Stored data
+ + + + +

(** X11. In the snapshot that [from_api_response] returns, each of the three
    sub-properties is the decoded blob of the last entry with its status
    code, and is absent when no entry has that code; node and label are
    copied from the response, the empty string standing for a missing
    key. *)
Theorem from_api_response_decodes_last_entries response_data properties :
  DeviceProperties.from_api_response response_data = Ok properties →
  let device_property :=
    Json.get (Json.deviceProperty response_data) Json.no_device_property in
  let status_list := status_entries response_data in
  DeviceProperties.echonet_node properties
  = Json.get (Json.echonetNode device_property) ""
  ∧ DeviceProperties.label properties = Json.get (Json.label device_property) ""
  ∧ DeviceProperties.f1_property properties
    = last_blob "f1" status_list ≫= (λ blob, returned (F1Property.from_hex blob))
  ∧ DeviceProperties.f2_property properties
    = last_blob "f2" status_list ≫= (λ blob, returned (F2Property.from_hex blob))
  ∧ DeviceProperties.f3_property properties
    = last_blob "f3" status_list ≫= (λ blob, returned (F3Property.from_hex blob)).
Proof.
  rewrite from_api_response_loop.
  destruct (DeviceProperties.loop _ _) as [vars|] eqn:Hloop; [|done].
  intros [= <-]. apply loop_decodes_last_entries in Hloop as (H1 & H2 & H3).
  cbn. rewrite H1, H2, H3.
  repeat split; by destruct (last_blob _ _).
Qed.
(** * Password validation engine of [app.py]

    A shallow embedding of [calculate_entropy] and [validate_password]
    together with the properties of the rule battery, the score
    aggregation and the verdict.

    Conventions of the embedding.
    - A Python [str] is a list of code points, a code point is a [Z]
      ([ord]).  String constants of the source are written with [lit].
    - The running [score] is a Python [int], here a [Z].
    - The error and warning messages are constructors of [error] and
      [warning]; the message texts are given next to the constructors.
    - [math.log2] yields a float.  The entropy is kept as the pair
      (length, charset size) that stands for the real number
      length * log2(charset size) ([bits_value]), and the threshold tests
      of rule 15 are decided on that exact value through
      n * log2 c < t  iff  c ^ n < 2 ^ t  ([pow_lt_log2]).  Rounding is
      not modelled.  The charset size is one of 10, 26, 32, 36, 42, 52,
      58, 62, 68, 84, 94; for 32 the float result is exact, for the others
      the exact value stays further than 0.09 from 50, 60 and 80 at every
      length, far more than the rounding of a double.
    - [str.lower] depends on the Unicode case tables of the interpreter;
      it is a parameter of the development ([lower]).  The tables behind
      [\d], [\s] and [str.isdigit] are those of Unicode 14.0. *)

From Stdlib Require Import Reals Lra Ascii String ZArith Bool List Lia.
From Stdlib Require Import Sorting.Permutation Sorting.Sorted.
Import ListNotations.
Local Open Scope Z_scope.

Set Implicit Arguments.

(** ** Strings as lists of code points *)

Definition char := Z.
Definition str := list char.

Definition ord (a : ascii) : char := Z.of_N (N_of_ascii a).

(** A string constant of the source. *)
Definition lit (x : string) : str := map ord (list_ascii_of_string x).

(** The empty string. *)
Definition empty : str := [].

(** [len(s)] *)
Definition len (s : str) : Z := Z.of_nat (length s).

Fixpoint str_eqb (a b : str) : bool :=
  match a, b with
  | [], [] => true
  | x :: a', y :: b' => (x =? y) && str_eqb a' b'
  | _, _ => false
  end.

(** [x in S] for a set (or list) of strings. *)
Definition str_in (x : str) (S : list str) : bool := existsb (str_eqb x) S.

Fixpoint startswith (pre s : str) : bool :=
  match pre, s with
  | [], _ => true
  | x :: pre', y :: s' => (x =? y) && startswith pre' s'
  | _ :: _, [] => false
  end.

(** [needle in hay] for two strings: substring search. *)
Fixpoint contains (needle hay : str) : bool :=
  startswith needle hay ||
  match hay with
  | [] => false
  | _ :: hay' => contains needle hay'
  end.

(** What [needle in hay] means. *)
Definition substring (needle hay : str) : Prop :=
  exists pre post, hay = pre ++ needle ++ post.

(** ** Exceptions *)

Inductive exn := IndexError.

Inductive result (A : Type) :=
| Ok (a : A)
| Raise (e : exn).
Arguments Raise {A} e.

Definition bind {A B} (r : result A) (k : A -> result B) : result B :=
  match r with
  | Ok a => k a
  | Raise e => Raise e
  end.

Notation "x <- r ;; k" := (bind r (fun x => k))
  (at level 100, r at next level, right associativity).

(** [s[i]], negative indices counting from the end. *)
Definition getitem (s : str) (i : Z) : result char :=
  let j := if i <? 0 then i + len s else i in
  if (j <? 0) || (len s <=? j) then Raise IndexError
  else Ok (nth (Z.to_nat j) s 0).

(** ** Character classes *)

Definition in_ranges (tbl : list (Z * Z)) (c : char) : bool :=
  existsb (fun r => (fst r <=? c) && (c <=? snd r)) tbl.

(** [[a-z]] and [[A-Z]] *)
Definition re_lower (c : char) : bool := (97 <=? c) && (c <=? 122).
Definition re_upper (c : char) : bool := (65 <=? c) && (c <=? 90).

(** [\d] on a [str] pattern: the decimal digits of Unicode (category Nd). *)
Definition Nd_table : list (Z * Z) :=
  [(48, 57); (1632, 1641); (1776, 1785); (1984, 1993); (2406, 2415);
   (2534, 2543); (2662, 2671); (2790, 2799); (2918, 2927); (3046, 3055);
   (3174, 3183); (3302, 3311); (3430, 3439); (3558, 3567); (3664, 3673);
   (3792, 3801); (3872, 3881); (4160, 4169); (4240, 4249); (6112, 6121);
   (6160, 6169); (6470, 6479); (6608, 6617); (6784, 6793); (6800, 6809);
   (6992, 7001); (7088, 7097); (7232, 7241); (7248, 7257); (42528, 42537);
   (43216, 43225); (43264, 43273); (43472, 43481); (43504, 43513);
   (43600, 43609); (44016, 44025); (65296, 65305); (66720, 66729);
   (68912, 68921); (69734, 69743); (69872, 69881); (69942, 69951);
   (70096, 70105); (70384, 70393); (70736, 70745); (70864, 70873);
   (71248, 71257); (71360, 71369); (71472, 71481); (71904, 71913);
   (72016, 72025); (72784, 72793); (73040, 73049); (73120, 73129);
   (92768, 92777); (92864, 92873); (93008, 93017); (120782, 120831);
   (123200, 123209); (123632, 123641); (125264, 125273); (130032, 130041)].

+ + + + +

* [ASSIGNMENT] Look through the entries above and work out how many lines contain the string "label". Give that number alone.

* [TASK RESULT] 2